--- Work request ---
Whatever the records below hold, copy it all out exactly.

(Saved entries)
--------

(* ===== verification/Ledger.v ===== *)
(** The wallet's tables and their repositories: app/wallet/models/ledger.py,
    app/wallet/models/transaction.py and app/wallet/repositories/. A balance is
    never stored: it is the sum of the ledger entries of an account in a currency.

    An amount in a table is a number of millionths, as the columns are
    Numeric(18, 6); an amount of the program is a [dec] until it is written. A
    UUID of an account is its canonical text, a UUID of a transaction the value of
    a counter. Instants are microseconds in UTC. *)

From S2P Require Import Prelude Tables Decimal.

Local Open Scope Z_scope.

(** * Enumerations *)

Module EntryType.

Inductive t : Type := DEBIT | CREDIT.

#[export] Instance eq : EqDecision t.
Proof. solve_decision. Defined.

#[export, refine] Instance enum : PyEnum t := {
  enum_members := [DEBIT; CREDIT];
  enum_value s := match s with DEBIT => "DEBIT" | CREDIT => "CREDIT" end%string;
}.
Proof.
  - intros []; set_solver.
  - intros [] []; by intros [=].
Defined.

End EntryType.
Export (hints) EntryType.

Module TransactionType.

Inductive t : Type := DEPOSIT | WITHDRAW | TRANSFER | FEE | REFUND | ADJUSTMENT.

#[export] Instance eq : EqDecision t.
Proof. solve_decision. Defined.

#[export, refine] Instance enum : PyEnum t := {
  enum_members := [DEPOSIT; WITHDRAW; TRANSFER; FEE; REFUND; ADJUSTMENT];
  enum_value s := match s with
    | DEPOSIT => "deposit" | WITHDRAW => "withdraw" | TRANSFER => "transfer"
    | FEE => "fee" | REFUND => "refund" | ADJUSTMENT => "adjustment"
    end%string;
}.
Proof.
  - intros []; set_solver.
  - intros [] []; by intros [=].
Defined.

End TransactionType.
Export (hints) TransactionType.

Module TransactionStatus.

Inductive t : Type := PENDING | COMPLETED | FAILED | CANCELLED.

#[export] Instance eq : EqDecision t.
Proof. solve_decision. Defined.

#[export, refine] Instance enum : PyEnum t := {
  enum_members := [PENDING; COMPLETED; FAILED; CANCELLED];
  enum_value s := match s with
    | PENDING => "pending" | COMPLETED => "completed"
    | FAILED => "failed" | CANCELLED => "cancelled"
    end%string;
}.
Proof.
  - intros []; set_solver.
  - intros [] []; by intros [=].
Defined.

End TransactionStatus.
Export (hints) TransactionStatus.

--------

--- Exercise answer ---
(* ===== verification/Ledger.v ===== *)
(** The wallet's tables and their repositories: app/wallet/models/ledger.py,
    app/wallet/models/transaction.py and app/wallet/repositories/. A balance is
    never stored: it is the sum of the ledger entries of an account in a currency.

    An amount in a table is a number of millionths, as the columns are
    Numeric(18, 6); an amount of the program is a [dec] until it is written. A
    UUID of an account is its canonical text, a UUID of a transaction the value of
    a counter. Instants are microseconds in UTC. *)

From S2P Require Import Prelude Tables Decimal.

Local Open Scope Z_scope.

(** * Enumerations *)

Module EntryType.

Inductive t : Type := DEBIT | CREDIT.

#[export] Instance eq : EqDecision t.
Proof. solve_decision. Defined.

#[export, refine] Instance enum : PyEnum t := {
  enum_members := [DEBIT; CREDIT];
  enum_value s := match s with DEBIT => "DEBIT" | CREDIT => "CREDIT" end%string;
}.
Proof.
  - intros []; set_solver.
  - intros [] []; by intros [=].
Defined.

End EntryType.
Export (hints) EntryType.

Module TransactionType.

Inductive t : Type := DEPOSIT | WITHDRAW | TRANSFER | FEE | REFUND | ADJUSTMENT.

#[export] Instance eq : EqDecision t.
Proof. solve_decision. Defined.

#[export, refine] Instance enum : PyEnum t := {
  enum_members := [DEPOSIT; WITHDRAW; TRANSFER; FEE; REFUND; ADJUSTMENT];
  enum_value s := match s with
    | DEPOSIT => "deposit" | WITHDRAW => "withdraw" | TRANSFER => "transfer"
    | FEE => "fee" | REFUND => "refund" | ADJUSTMENT => "adjustment"
    end%string;
}.
Proof.
  - intros []; set_solver.
  - intros [] []; by intros [=].
Defined.

End TransactionType.
Export (hints) TransactionType.

Module TransactionStatus.

Inductive t : Type := PENDING | COMPLETED | FAILED | CANCELLED.

#[export] Instance eq : EqDecision t.
Proof. solve_decision. Defined.

#[export, refine] Instance enum : PyEnum t := {
  enum_members := [PENDING; COMPLETED; FAILED; CANCELLED];
  enum_value s := match s with
    | PENDING => "pending" | COMPLETED => "completed"
    | FAILED => "failed" | CANCELLED => "cancelled"
    end%string;
}.
Proof.
  - intros []; set_solver.
  - intros [] []; by intros [=].
Defined.

End TransactionStatus.
Export (hints) TransactionStatus.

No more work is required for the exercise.